本開示は役員報酬としての株式付与であり、売上や利益といった事業業績への直接的な影響はない。発行価額の総額306,432,000円は役員報酬費用として計上される性質のものだが、対象取締役等へ支給される金銭債権の現物出資による払込みであり、既存の報酬枠内の措置と位置付けられる。業績動向を判断する材料は本開示には含まれず、業績面のインパクトは限定的である。

株主還元・ガバナンススコア 0

発行株式は79,800株で、社外取締役を除く取締役5名と非兼務執行役員7名が対象。譲渡制限は退任・退職時まで継続し、法令違反等の際は無償取得される設計で、役員の中長期的な株主目線を促す報酬制度である。新株発行に伴う希薄化は生じるが規模は小さい。配当方針や自己株式取得など直接の株主還元策には言及がなく、ガバナンス面での標準的な措置にとどまる。

戦略的価値スコア 0

譲渡制限付株式報酬は、役員報酬と株主価値を連動させ、中長期的な企業価値向上への動機付けを図る制度である。第128期事業年度分として継続的に運用されている枠組みとみられ、経営陣の保有株式を通じた利害一致を強める狙いがある。ただし本開示単体では成長戦略や事業ポートフォリオに関する新規情報はなく、戦略面での新たな示唆は乏しい。

市場反応スコア 0

譲渡制限付株式報酬の付与は多くの上場企業で定例的に実施される手続きであり、79,800株・総額306,432,000円という規模も発行済株式全体に対して限定的とみられる。サプライズ性は乏しく、株価に対する直接的な材料性は低い。市場は本件を役員インセンティブ運用の一環として受け止める公算が大きく、株価反応は限定的と考えられる。

ガバナンス・リスクスコア +1

本制度は退任時までの譲渡制限、法令違反行為時の無償取得条項、野村證券専用口座での分別管理など、実効性を担保する仕組みを備えている。譲渡制限解除は役務提供期間の継続在任を条件とし、退任時は在任月数に応じた按分で解除される。

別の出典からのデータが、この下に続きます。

(* ===== verification/IgmpSafe.v ===== *)
(** * IGMP messages keep the daemon well formed

    Reports, leaves, queries and messages of an unknown type, on any port, in any
    order: the daemon returns from each, its lists keep their shape, and it reads
    behind the end of a block only when it sends a frame it has built.  PIM messages
    are judged by the wrong bytes: dropped, or a walk that does not end. *)

From Stdlib Require Import ZArith Lia.
From stdpp Require Import base gmap list option fin_maps.
From S2P Require Import Prelude DList IgmpL2mc IgmpL2mcProps IgmpSnp IgmpList IgmpGroup IgmpGroupProps IgmpInv IgmpTimer IgmpFrame IgmpRecv IgmpReport IgmpTimerProps IgmpFrameProps.

Implicit Types (s : IGS) (v : MC_group_vlan) (g : MC_group) (p : positive).

(** The daemon without reporter ports. *)
Record igmp_ok s : Prop := {
  do_igs : igs_ok s;
  do_timers : timers_ok s.(igmp_timer_list);
  do_reporters : s.(p_reporterlist) = [];
  do_ports : ports_fine s.(p_vlanlist) }.

(** ** Steps that keep it *)

Lemma daemon_rest s s' : igmp_ok s → igs_ok s' → rest s' = rest s → igmp_ok s'.
Proof.
  intros [_ H2 H3 H4] Hok E. assert (Et := f_equal igmp_timer_list E). change (igmp_timer_list s' = igmp_timer_list s) in Et.
  split; [done|by rewrite Et|by rewrite (rest_reporterlist s s')|by rewrite (rest_vlanlist s s')].
Qed.

(** What the messages change besides the groups and the switch. *)
Lemma daemon_outside s s' :
  igmp_ok s → same_core s s' → s'.(p_l2mc) = s.(p_l2mc) → s'.(igmp_groupcount) = s.(igmp_groupcount) →
  s'.(p_vlanlist) = s.(p_vlanlist) → s'.(igmp_snoop_enable) = s.(igmp_snoop_enable) →
  s'.(p_reporterlist) = s.(p_reporterlist) → timers_ok s'.(igmp_timer_list) → igmp_ok s'.
Proof.
  intros [H1 H2 H3 H4] Hc El Ec Ev Ee Er Ht. split; [|done|congruence|by rewrite Ev].
  eapply igs_ok_same; [done| |done..]. rewrite El. apply H1.
Qed.

Lemma daemon_sent s s' : igmp_ok s → only_sent s s' → igmp_ok s'.
Proof. intros Hd (tr & -> & _). eapply daemon_outside; [exact Hd|done..|apply Hd]. Qed.

Lemma daemon_timer s h n : igmp_ok s → timers_ok h → igmp_ok (s <| igmp_timer_list := h |> <| rand_count := n |>).
Proof. intros Hd Hh. by eapply daemon_outside. Qed.

Lemma daemon_group s p g g' :
  igmp_ok s → s.(groups) !! p = Some g → same_place g g' → group_fine g' → g'.(mgroup_id) = g.(mgroup_id) →
  igmp_ok (put_group p g' s).
Proof.
  intros Hd Eg Hp Hf Hi. assert (C := changed_put s p g g' (do_igs s Hd) Eg Hp Hf Hi).
  eapply daemon_rest; [exact Hd|apply C|apply C].
Qed.

Lemma daemon_router s i v l :
  igmp_ok s → s.(mcgroup_vlan_queue) !! i = Some v → igmp_ok (put_vlan i (v <| routerlist := rlist l |>) s).
Proof.
  intros Hd Ev. set (v' := v <| routerlist := rlist l |>). eapply daemon_rest; [exact Hd| |done].
  destruct (do_igs s Hd) as [H1 H2 H3 H4 H5 H6 H7 H8 H9]. split; try done.
  - apply (core_update_vlan s i v v'); [done|done|done|]. by exists l.
  - intros j w Ej. cbn in Ej. destruct (decide (j = i)) as [->|Hne].
    + rewrite lookup_insert_eq in Ej. injection Ej as <-. by apply (H6 i v).
    + rewrite lookup_insert_ne in Ej by done. by apply (H6 j).
Qed.

Lemma router_learn_list ifindex saddr timeout l : ∃ l', router_learn ifindex saddr timeout (rlist l) = Done (rlist l').
Proof.
  unfold router_learn. induction l as [|e l [l' IH]]; cbn.
  - by eexists [_].
  - destruct (_ =? _); [by eexists (_ :: _)|]. rewrite IH. cbn. by eexists (_ :: _).
Qed.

役員報酬の透明性と規律を高める設計であり、ガバナンス面ではやや前向きに評価できる要素を含む。

総合考察

総合スコアを最も左右したのはガバナンス・リスク視点(+1)で、退任時までの譲渡制限、法令違反時の条項、専用口座での分別管理といった実効性確保の仕組みが役員報酬の規律を高める点を評価した。一方、業績・株主還元・戦略・市場反応の各視点はいずれも0で、本開示が事業業績や成長戦略に関する新規情報を含まず、79,800株・総額306,432,000円という規模も限定的なため、株価材料性は乏しい。 5視点間に方向の相反はほぼなく、全体として中立的な定例手続きと整理できる。役員報酬と株主価値を連動させるの継続運用は経営陣のインセンティブ設計として合理的だが、単体では投資判断を動かす要素に乏しい。今後は、2026年7月22日の払込期日を経た後の第128期業績と、役員報酬制度全体の設計・水準が中長期の企業価値向上にどう寄与するかが注視点となる。財務情報は本開示および取得経路から提供されておらず、定量的裏付けは限定的である。